What this task involves:
Every line below from the one containing "Definition request_encode (r" through the one containing "Definition response_signed (sshsig" must be transcribed exactly. Omit all lines outside that stretch.

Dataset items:
(* ===== verification/OperatorAct.v ===== *)
(** * OperatorAct: the [operator-act@piggy] extension

    [piggy/src/operator_act.rs] in full: the wire form of requests and responses,
    the namespaces an act may be signed under, the texts it may carry, the sshsig
    that is made of it, and the gate that keeps such data away from every ordinary
    way to sign.  A [String] is its UTF-8 bytes. *)

From Stdlib Require Import ZArith Lia String.
From stdpp Require Import base tactics list numbers.
From S2P Require Import Prelude Utf8 Text Wire AgentExt.

Local Open Scope Z_scope.

(** The digests of the sha2 crate. *)
Record Hashes := MkHashes {
  sha256 : bytes -> bytes;
  sha384 : bytes -> bytes;
  sha512 : bytes -> bytes;
}.

Definition VERSION : Z := 1.
Definition MAX_TEXT_BYTES : Z := 4096.
Definition SSHSIG_MAGIC : bytes := ascii "SSHSIG".
Definition SSHSIG_VERSION : Z := 1.

(** ** What an act is shown as, and signed under *)

Inductive DisplayClass : Type := Quote | Escalation | Certificate.

Definition class_as_str (c : DisplayClass) : bytes :=
  match c with
  | Quote => ascii "quote"
  | Escalation => ascii "escalation"
  | Certificate => ascii "certificate"
  end.

Definition PIGGY_QUOTE : bytes := ascii "piggy-quote-v1".
Definition PIGGY_ESCALATION : bytes := ascii "piggy-escalation-v1".
Definition PIGGY_CERTIFICATE : bytes := ascii "piggy-certificate-v1".

Definition display_class (namespace : bytes) : option DisplayClass :=
  if bytes_eqb namespace PIGGY_QUOTE then Some Quote
  else if bytes_eqb namespace PIGGY_ESCALATION then Some Escalation
  else if bytes_eqb namespace PIGGY_CERTIFICATE then Some Certificate
  else None.

Definition NAMESPACES : list bytes := [PIGGY_QUOTE; PIGGY_ESCALATION; PIGGY_CERTIFICATE].

Inductive HashAlgorithm : Type := HashSha256 | HashSha512.

Definition hash_as_str (h : HashAlgorithm) : bytes :=
  match h with HashSha256 => ascii "sha256" | HashSha512 => ascii "sha512" end.

Definition hash_parse (name : bytes) : option HashAlgorithm :=
  if bytes_eqb name (ascii "sha256") then Some HashSha256
  else if bytes_eqb name (ascii "sha512") then Some HashSha512
  else None.

Definition hash_digest (H : Hashes) (h : HashAlgorithm) (message : bytes) : bytes :=
  match h with HashSha256 => sha256 H message | HashSha512 => sha512 H message end.

Inductive Status : Type :=
| Signed | NoSuchKey | RefusedPolicy | RefusedNamespace | RefusedText | Cancelled | CardAbsent | BadRequest | StatusError
| UnknownStatus (code : Z).

Definition status_code (s : Status) : Z :=
  match s with
  | Signed => 0 | NoSuchKey => 1 | RefusedPolicy => 2 | RefusedNamespace => 3 | RefusedText => 4
  | Cancelled => 5 | CardAbsent => 6 | BadRequest => 7 | StatusError => 8
  | UnknownStatus code => code
  end.

Definition status_from_code (code : Z) : Status :=
  if code =? 0 then Signed else if code =? 1 then NoSuchKey else if code =? 2 then RefusedPolicy
  else if code =? 3 then RefusedNamespace else if code =? 4 then RefusedText else if code =? 5 then Cancelled
  else if code =? 6 then CardAbsent else if code =? 7 then BadRequest else if code =? 8 then StatusError
  else UnknownStatus code.

Definition status_name (s : Status) : bytes :=
  match s with
  | Signed => ascii "signed"
  | NoSuchKey => ascii "no-such-key"
  | RefusedPolicy => ascii "refused-policy"
  | RefusedNamespace => ascii "refused-namespace"
  | RefusedText => ascii "refused-text"
  | Cancelled => ascii "cancelled"
  | CardAbsent => ascii "card-absent"
  | BadRequest => ascii "bad-request"
  | StatusError => ascii "error"
  | UnknownStatus _ => ascii "unknown"
  end.

(** ** The wire form *)

(** [put_u32]; the value is truncated to a [u32], as [bytes.len() as u32] is. *)
Definition append_u32 (out : bytes) (value : Z) : bytes := out ++ to_be_bytes 4 value.
Definition append_string (out b : bytes) : bytes := append_u32 out (len b) ++ b.

(** [Reader::u32], [Reader::string]: the value and what is left. *)
Definition reader_u32 (rest : bytes) : option (Z * bytes) :=
  match rest with
  | a :: b :: c :: d :: tail => Some (from_be_bytes [a; b; c; d], tail)
  | _ => None
  end.

Definition reader_string (rest : bytes) : option (bytes * bytes) :=
  '(n, tail) ← reader_u32 rest;
  if len tail <? n then None else Some (ztake n tail, zdrop n tail).

Definition contents (details : bytes) : option bytes :=
  '(inner, rest) ← reader_string details;
  match rest with [] => Some inner | _ => None end.

Definition request_key (details : bytes) : option bytes :=
  rest ← match contents details with Some inner => Some inner | None => fst <$> reader_string details end;
  '(_, rest) ← reader_u32 rest;
  fst <$> reader_string rest.

Record Request := MkRequest {
  rq_key : bytes;
  rq_namespace : bytes;
  rq_hash_algorithm : bytes;
  rq_text : bytes;
}.

Definition request_encode (r : Request) : bytes :=
  let inner := append_u32 [] VERSION in
  let inner := append_string inner (rq_key r) in
  let inner := append_string inner (rq_namespace r) in
  let inner := append_string inner (rq_hash_algorithm r) in
  let inner := append_string inner (rq_text r) in
  append_string [] (append_u32 inner 0).

Definition request_decode (details : bytes) : option Request :=
  rest ← contents details;
  '(version, rest) ← reader_u32 rest;
  if negb (version =? VERSION) then None
  else
    '(key, rest) ← reader_string rest;
    '(namespace, rest) ← reader_string rest;
    '(hash_algorithm, rest) ← reader_string rest;
    if negb (utf8_valid hash_algorithm) then None
    else
      '(text, rest) ← reader_string rest;
      '(flags, rest) ← reader_u32 rest;
      if negb (flags =? 0) || negb (len rest =? 0) then None
      else Some (MkRequest key (from_utf8_lossy namespace) hash_algorithm text).

Record Response := MkResponse { rs_status : Status; rs_sshsig : bytes; rs_detail : bytes }.

Definition refusal (status : Status) (detail : bytes) : Response := MkResponse status [] detail.
Definition response_signed (sshsig : bytes) : Response := MkResponse Signed sshsig [].

Definition response_encode (r : Response) : bytes :=
  let inner := append_u32 [] VERSION in
  let inner := append_u32 inner (status_code (rs_status r)) in
  let inner := append_string inner (rs_sshsig r) in
  append_string [] (append_string inner (rs_detail r)).

Definition response_decode (details : bytes) : option Response :=
  rest ← contents details;
  '(version, rest) ← reader_u32 rest;
  if negb (version =? VERSION) then None
  else
    '(code, rest) ← reader_u32 rest;
    '(sshsig, rest) ← reader_string rest;
    '(detail, _) ← reader_string rest;
    Some (MkResponse (status_from_code code) sshsig (from_utf8_lossy detail)).

(** ** Texts *)

(** [char::is_control]: the characters of the category Cc. *)
Definition is_control (c : Z) : bool := between 0 c 0x1F || between 0x7F c 0x9F.

Definition allowed (c : Z) : bool := (c =? 10) || (c =? 9) || negb (is_control c).

Definition displayable_text (text : bytes) : option bytes :=
  if (len text =? 0) || (MAX_TEXT_BYTES <? len text) then None
  else
    chars ← from_utf8 text;
    if forallb allowed chars then Some text else None.

Definition upper_hex (d : Z) : Z := if d <? 10 then 48 + d else 55 + d.

(** [{:02X}] of a byte *)
Definition fmt_hex2_upper (b : Z) : bytes := [upper_hex (b / 16); upper_hex (b mod 16)].

Definition prompt_context (class : DisplayClass) (card : bytes) (slot : Z) (namespace text : bytes) : bytes :=
  ascii "operator act: " ++ class_as_str class ++ [10] ++
  ascii "card " ++ card ++ ascii ", slot " ++ fmt_hex2_upper slot ++ [10] ++
  ascii "namespace " ++ namespace ++ [10; 10] ++ text.

(** ** The signature *)

Definition signed_data (H : Hashes) (namespace : bytes) (hash : HashAlgorithm) (text : bytes) : bytes :=
  let out := SSHSIG_MAGIC in
  let out := append_string out namespace in
  let out := append_string out [] in
  let out := append_string out (hash_as_str hash) in
  append_string out (hash_digest H hash text).

Definition namespace_of_signed_data (d : bytes) : option bytes :=
  rest ← strip_str SSHSIG_MAGIC d;
  '(namespace, _) ← reader_string rest;
  List.find (fun registered => bytes_eqb registered namespace) NAMESPACES.

(** The refusal names the namespace. *)
Definition refuse_operator_act_signed_data (d : bytes) : res bytes unit :=
  match namespace_of_signed_data d with
  | None => Ok tt
  | Some namespace => Err namespace
  end.

Definition sshsig_blob (public_key namespace : bytes) (hash : HashAlgorithm) (signature : bytes) : bytes :=
  let out := SSHSIG_MAGIC in
  let out := append_u32 out SSHSIG_VERSION in
  let out := append_string out public_key in
  let out := append_string out namespace in
  let out := append_string out [] in
  let out := append_string out (hash_as_str hash) in
  append_string out signature.

Definition ssh_signature (algorithm d : bytes) : bytes := append_string (append_string [] algorithm) d.

(** [slice::chunks]: pieces of [n], the last one what is left.  As much fuel as
    there are bytes is enough. *)
Fixpoint chunks (fuel : nat) (n : nat) (l : bytes) : list bytes :=
  match fuel, l with
  | S fuel, _ :: _ => take n l :: chunks fuel n (drop n l)
  | _, _ => []
  end.

(** The base64 codec is a parameter; its output is ASCII. *)
Definition armor (base64_encode : bytes -> bytes) (sshsig : bytes) : bytes :=
  let encoded := base64_encode sshsig in
  ascii "-----BEGIN SSH SIGNATURE-----" ++ [10] ++
  mbind (fun line => line ++ [10]) (chunks (length encoded) 70 encoded) ++
  ascii "-----END SSH SIGNATURE-----" ++ [10].

(** ** Lemmas *)

(** *** Fields *)

Lemma append_u32_app out v : append_u32 out v = out ++ to_be_bytes 4 v.
Proof. reflexivity. Qed.

Lemma append_string_app out b : append_string out b = out ++ enc32 b.
Proof. unfold append_string, append_u32, enc32. now rewrite <- app_assoc. Qed.

Lemma reader_u32_app v t : 0 <= v < 2 ^ 32 -> reader_u32 (to_be_bytes 4 v ++ t) = Some (v, t).
Proof.
  intros Hv. pose proof (from_to_be_bytes_small 4 v Hv) as E. pose proof (length_to_be_bytes 4 v) as Hl.
  destruct (to_be_bytes 4 v) as [|a [|b [|c [|d [|e l]]]]]; try discriminate Hl. cbn [app reader_u32]. now rewrite E.
Qed.

Lemma reader_u32_inv l v t : bytes_ok l -> reader_u32 l = Some (v, t) -> l = to_be_bytes 4 v ++ t /\ 0 <= v < 2 ^ 32.
Proof.
  unfold reader_u32. intros Hl. destruct l as [|a [|b [|c [|d l]]]]; try discriminate. intros [= <- <-].
  assert (Hb : bytes_ok [a; b; c; d]) by (apply (Forall_app byte_ok [a; b; c; d] l); exact Hl).
  split; [|exact (from_be_bytes_bound _ Hb)]. change 4%nat with (length [a; b; c; d]). now rewrite (to_be_bytes_from [a; b; c; d] Hb).
Qed.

Response:
Definition request_encode (r : Request) : bytes :=
  let inner := append_u32 [] VERSION in
  let inner := append_string inner (rq_key r) in
  let inner := append_string inner (rq_namespace r) in
  let inner := append_string inner (rq_hash_algorithm r) in
  let inner := append_string inner (rq_text r) in
  append_string [] (append_u32 inner 0).

Definition request_decode (details : bytes) : option Request :=
  rest ← contents details;
  '(version, rest) ← reader_u32 rest;
  if negb (version =? VERSION) then None
  else
    '(key, rest) ← reader_string rest;
    '(namespace, rest) ← reader_string rest;
    '(hash_algorithm, rest) ← reader_string rest;
    if negb (utf8_valid hash_algorithm) then None
    else
      '(text, rest) ← reader_string rest;
      '(flags, rest) ← reader_u32 rest;
      if negb (flags =? 0) || negb (len rest =? 0) then None
      else Some (MkRequest key (from_utf8_lossy namespace) hash_algorithm text).

Record Response := MkResponse { rs_status : Status; rs_sshsig : bytes; rs_detail : bytes }.

Definition refusal (status : Status) (detail : bytes) : Response := MkResponse status [] detail.
Definition response_signed (sshsig : bytes) : Response := MkResponse Signed sshsig [].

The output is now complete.